>>>>

(** * The newsletter extraction engine of [cli/merge_md_to_json.py]

    A shallow embedding of the merge script: date-range resolution, file
    ordering, section splitting, the two item parsers, the keyword
    classifier, item normalisation and the aggregator, followed by the
    properties of the specification that concern them.

    Conventions of the embedding.
    - A Python [str] is a list of Unicode code points ([pystr]).
    - Python's Unicode tables that are too large to write out are section
      variables: [lower] stands for [str.lower] and [digit] for the decimal
      value of a character of category Nd (what [\d] matches and [int]
      reads).  General theorems hold for every such table; concrete runs use
      the ASCII instances [lower_ascii] and [digit_ascii] on ASCII input.
    - The wall clock is an explicit argument ([now]); the directory is a
      listing (in [os.listdir] order) and a function from paths to the text
      that [open(path).read()] returns.  [merge_files_to_json] takes the
      reads as done; [merge_files_to_json_io] is the run on files whose
      opening or decoding can fail.  Listing the folder and writing the
      output file are outside the model.
    - Exceptions are values of an error monad ([result]).
    - A [while] loop over [lines] with index [i] is a recursion on the
      suffix [lines[i:]]; a dictionary is an association list in insertion
      order.
    - Console output (summaries) and the JSON serialisation of the final
      structure are not modelled: they do not influence the structure.
      The validation warnings are modelled as the list of messages. *)

From Stdlib Require Import String Ascii DecimalString.
From Stdlib Require Import List NArith ZArith Bool Lia Arith.
From Stdlib Require Import Permutation Sorted.
Import ListNotations.
Local Open Scope list_scope.

(** ** Exceptions *)

Inductive exn : Type :=
| ValueError | KeyError | AttributeError | IndexError | TypeError.

Inductive result (A : Type) : Type :=
| Ok (a : A)
| Raise (e : exn).
Arguments Ok {A} a.
Arguments Raise {A} e.

Definition bind {A B : Type} (m : result A) (k : A -> result B) : result B :=
  match m with
  | Ok a => k a
  | Raise e => Raise e
  end.

Notation "x <- m ;; k" := (bind m (fun x => k))
  (at level 61, m at next level, right associativity).

(** ** Python strings *)

Definition char : Type := N.
Definition pystr : Type := list char.

(** An ASCII literal as a Python string. *)
Definition py (s : string) : pystr := map N_of_ascii (list_ascii_of_string s).

(** The one non-ASCII literal of the script: U+2022 BULLET. *)
Definition bullet : char := 8226%N.

Definition ch (a : ascii) : char := N_of_ascii a.

(** Truth value of a string: non-empty. *)
Definition nonempty (s : pystr) : bool :=
  match s with
  | [] => false
  | _ :: _ => true
  end.

(** Truth value of an optional string ([None] and [''] are false). *)
Definition truthy (o : option pystr) : bool :=
  match o with
  | Some s => nonempty s
  | None => false
  end.

Fixpoint str_eqb (a b : pystr) : bool :=
  match a, b with
  | [], [] => true
  | x :: a', y :: b' => N.eqb x y && str_eqb a' b'
  | _, _ => false
  end.

(** [x in [a, b, ...]] on strings. *)
Definition str_in (x : pystr) (l : list pystr) : bool := existsb (str_eqb x) l.

(** [Py_UNICODE_ISSPACE]: the characters [str.strip()] removes and [\s]
    matches. *)
Definition isspace (c : char) : bool :=
  ((9 <=? c) && (c <=? 13) || (28 <=? c) && (c <=? 32)
   || (c =? 133) || (c =? 160) || (c =? 5760)
   || (8192 <=? c) && (c <=? 8202)
   || (c =? 8232) || (c =? 8233) || (c =? 8239) || (c =? 8287)
   || (c =? 12288))%N.

Fixpoint lstrip (s : pystr) : pystr :=
  match s with
  | [] => []
  | c :: s' => if isspace c then lstrip s' else s
  end.

Definition rstrip (s : pystr) : pystr := rev (lstrip (rev s)).

Definition strip (s : pystr) : pystr := rstrip (lstrip s).

Fixpoint startswith (s prefix : pystr) {struct prefix} : bool :=
  match prefix, s with
  | [], _ => true
  | p :: prefix', c :: s' => N.eqb c p && startswith s' prefix'
  | _ :: _, [] => false
  end.

Definition endswith (s suffix : pystr) : bool :=
  startswith (rev s) (rev suffix).

(** Index of the first occurrence of [sub] in [s]. *)
Fixpoint index_of (sub s : pystr) : option nat :=
  if startswith s sub then Some 0
  else match s with
       | [] => None
       | _ :: s' => option_map S (index_of sub s')
       end.

(** [sub in s]. *)
Definition contains (sub s : pystr) : bool :=
  match index_of sub s with
  | Some _ => true
  | None => false
  end.

(** Normalisation of a slice bound against a length. *)
Definition clamp_index (len i : Z) : Z :=
  if (i <? 0)%Z then Z.max 0 (i + len) else Z.min i len.

(** [s[start:stop]]; [stop = None] is [s[start:]]. *)
Definition pyslice (start : Z) (stop : option Z) (s : pystr) : pystr :=
  let len := Z.of_nat (length s) in
  let a := clamp_index len start in
  let b := match stop with
           | None => len
           | Some e => clamp_index len e
           end in
  firstn (Z.to_nat (b - a)) (skipn (Z.to_nat a) s).

(** [s.find(sub, start)] for [start >= 0]: lowest index, or -1. *)
Definition find (s sub : pystr) (start : nat) : Z :=
  if Nat.ltb (length s) start then (-1)%Z
  else match index_of sub (skipn start s) with
       | Some k => Z.of_nat (start + k)
       | None => (-1)%Z
       end.

(** [s.split(sep)] for a one-character separator. *)
Fixpoint split_on (sep : char) (s : pystr) : list pystr :=
  match s with
  | [] => [[]]
  | c :: s' =>
      if N.eqb c sep then [] :: split_on sep s'
      else match split_on sep s' with
           | [] => [[c]]
           | l :: ls => (c :: l) :: ls
           end
  end.

(** [sep.join(l)]. *)
Fixpoint join (sep : pystr) (l : list pystr) : pystr :=
  match l with
  | [] => []
  | x :: rest =>
      match rest with
      | [] => x
      | _ :: _ => x ++ sep ++ join sep rest
      end
  end.

Definition newline : char := 10%N.

(** [all(c == '-' for c in s)]. *)
Definition all_dashes (s : pystr) : bool := forallb (N.eqb (ch "-")) s.

(** [all(c in ['*', ' '] for c in s)]. *)
Definition all_stars_spaces (s : pystr) : bool :=
  forallb (fun c => N.eqb c (ch "*") || N.eqb c (ch " ")) s.

(** ** The link pattern [\[([^\]]+)\]\(([^)]+)\)] *)

(** Longest prefix whose characters satisfy [p], and the rest. *)
Fixpoint span (p : char -> bool) (s : pystr) : pystr * pystr :=
  match s with
  | [] => ([], [])
  | c :: s' =>
      if p c then let (a, b) := span p s' in (c :: a, b)
      else ([], s)
  end.

(** A match of the link pattern at the start of [s]: the link text (group
    1), the target (group 2) and what follows the match.  Both classes are
    negated singletons directly followed by the excluded character, so the
    greedy run is the only run that can be followed by it: backtracking
    never finds a second way to match. *)
Definition match_link (s : pystr) : option (pystr * pystr * pystr) :=
  match s with
  | c :: s1 =>
      if N.eqb c (ch "[") then
        let (text, s2) := span (fun c => negb (N.eqb c (ch "]"))) s1 in
        match text, s2 with
        | _ :: _, rb :: lp :: s3 =>
            if N.eqb rb (ch "]") && N.eqb lp (ch "(") then
              let (url, s4) := span (fun c => negb (N.eqb c (ch ")"))) s3 in
              match url, s4 with
              | _ :: _, rp :: s5 =>
                  if N.eqb rp (ch ")") then Some (text, url, s5) else None
              | _, _ => None
              end
            else None
        | _, _ => None
        end
      else None
  | [] => None
  end.

(** [extract_link_from_text]: [re.search] takes the leftmost match. *)
Fixpoint extract_link_from_text (text : pystr) : option pystr :=
  match match_link text with
  | Some (_, url, _) => Some url
  | None =>
      match text with
      | [] => None
      | _ :: text' => extract_link_from_text text'
      end
  end.

(** [re.sub(link_pattern, r'\1', s)]: matches are replaced left to right,
    scanning resumes after each match.  [fuel] bounds the number of scanning
    steps; [length s] steps always suffice ([sub_links_fuel_enough]). *)
Fixpoint sub_links_fuel (fuel : nat) (s : pystr) : pystr :=
  match fuel with
  | O => s
  | S fuel' =>
      match match_link s with
      | Some (text, _, rest) => text ++ sub_links_fuel fuel' rest
      | None =>
          match s with
          | [] => []
          | c :: s' => c :: sub_links_fuel fuel' s'
          end
      end
  end.

Definition sub_links (s : pystr) : pystr := sub_links_fuel (length s) s.

(** ** Calendar dates ([datetime.date]) *)

Local Open Scope Z_scope.

Record date : Type := mkdate { year : Z; month : Z; day : Z }.

Definition MINYEAR : Z := 1.
Definition MAXYEAR : Z := 9999.

Definition is_leap (y : Z) : bool :=
  (y mod 4 =? 0) && (negb (y mod 100 =? 0) || (y mod 400 =? 0)).

Definition days_in_month (y m : Z) : Z :=
  if m =? 2 then (if is_leap y then 29 else 28)
  else if (m =? 4) || (m =? 6) || (m =? 9) || (m =? 11) then 30
  else 31.

(** [date(y, m, d)]: raises [ValueError] outside the calendar. *)
Definition date_new (y m d : Z) : result date :=
  if (MINYEAR <=? y) && (y <=? MAXYEAR) && (1 <=? m) && (m <=? 12)
     && (1 <=? d) && (d <=? days_in_month y m)
  then Ok (mkdate y m d)
  else Raise ValueError.

(** [d.replace(year=y)]. *)
Definition date_replace_year (d : date) (y : Z) : result date :=
  date_new y (month d) (day d).

(** [date.max]. *)
Definition date_max : date := mkdate 9999 12 31.

(** [a < b] on dates. *)
Definition date_ltb (a b : date) : bool :=
  (year a <? year b)
  || ((year a =? year b)
      && ((month a <? month b)
          || ((month a =? month b) && (day a <? day b)))).

Definition date_leb (a b : date) : bool := negb (date_ltb b a).

(** What [datetime.now()] returns, as far as a calendar reading goes. *)
Record datetime : Type := mkdatetime {
  dt_year : Z; dt_month : Z; dt_day : Z;
  dt_hour : Z; dt_minute : Z; dt_second : Z
}.

(** ** Paths *)

(** [os.path.basename] (POSIX): what follows the last slash. *)
Definition basename (path : pystr) : pystr :=
  last (split_on (ch "/") path) [].

(** [os.path.join(a, b)] (POSIX). *)
Definition path_join (a b : pystr) : pystr :=
  if startswith b (py "/") then b
  else if negb (nonempty a) || endswith a (py "/") then a ++ b
  else a ++ py "/" ++ b.

(** ** Dictionaries

    A Python [dict] keeps its keys in insertion order: an association list
    with at most one entry per key. *)

Definition dict (V : Type) : Type := list (pystr * V).

Fixpoint dict_get {V : Type} (k : pystr) (d : dict V) : option V :=
  match d with
  | [] => None
  | (k', v) :: d' => if str_eqb k k' then Some v else dict_get k d'
  end.

(** [d[k] = v]: in place when the key exists, appended otherwise. *)
Fixpoint dict_set {V : Type} (k : pystr) (v : V) (d : dict V) : dict V :=
  match d with
  | [] => [(k, v)]
  | (k', v') :: d' =>
      if str_eqb k k' then (k', v) :: d' else (k', v') :: dict_set k v d'
  end.

Definition dict_keys {V : Type} (d : dict V) : list pystr := map fst d.

(** [d[k]], raising [KeyError] on a missing key. *)
Definition dict_lookup {V : Type} (k : pystr) (d : dict V) : result V :=
  match dict_get k d with
  | Some v => Ok v
  | None => Raise KeyError
  end.

(** ** Stable sorting

    [list.sort(key=...)] is stable and compares with [<] only.  The stably
    sorted arrangement of a list is unique, so insertion sort stands for it. *)

Section StableSort.
Context {A : Type} (lt : A -> A -> bool).

Fixpoint insert_sorted (x : A) (l : list A) : list A :=
  match l with
  | [] => [x]
  | y :: l' => if lt y x then y :: insert_sorted x l' else x :: l
  end.

Fixpoint stable_sort (l : list A) : list A :=
  match l with
  | [] => []
  | x :: l' => insert_sorted x (stable_sort l')
  end.

End StableSort.

(** * The engine *)

Section Engine.

(** [str.lower]. *)
Variable lower : pystr -> pystr.

(** Decimal value of a character of category Nd; [None] on other
    characters. *)
Variable digit : char -> option Z.

(** ** File dates (lines 15-36) *)

(** [(\d{1,2})] followed by the rest of a pattern [k], with the value
    [int] gives the group: two digits are tried first, then one. *)
Definition re_digits12 {R : Type} (s : pystr) (k : Z -> pystr -> option R)
  : option R :=
  match s with
  | c1 :: s1 =>
      match digit c1 with
      | Some d1 =>
          match s1 with
          | c2 :: s2 =>
              match digit c2 with
              | Some d2 =>
                  match k (10 * d1 + d2) s2 with
                  | Some r => Some r
                  | None => k d1 s1
                  end
              | None => k d1 s1
              end
          | [] => k d1 s1
          end
      | None => None
      end
  | [] => None
  end.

<<<<

Task statement: Working from the material above, restate word for word the lines between the line with "A shallow embedding" and the line with "value of a character of category Nd (what", both included, and only those.

Task answer:
    A shallow embedding of the merge script: date-range resolution, file
    ordering, section splitting, the two item parsers, the keyword
    classifier, item normalisation and the aggregator, followed by the
    properties of the specification that concern them.

    Conventions of the embedding.
    - A Python [str] is a list of Unicode code points ([pystr]).
    - Python's Unicode tables that are too large to write out are section
      variables: [lower] stands for [str.lower] and [digit] for the decimal
      value of a character of category Nd (what [\d] matches and [int]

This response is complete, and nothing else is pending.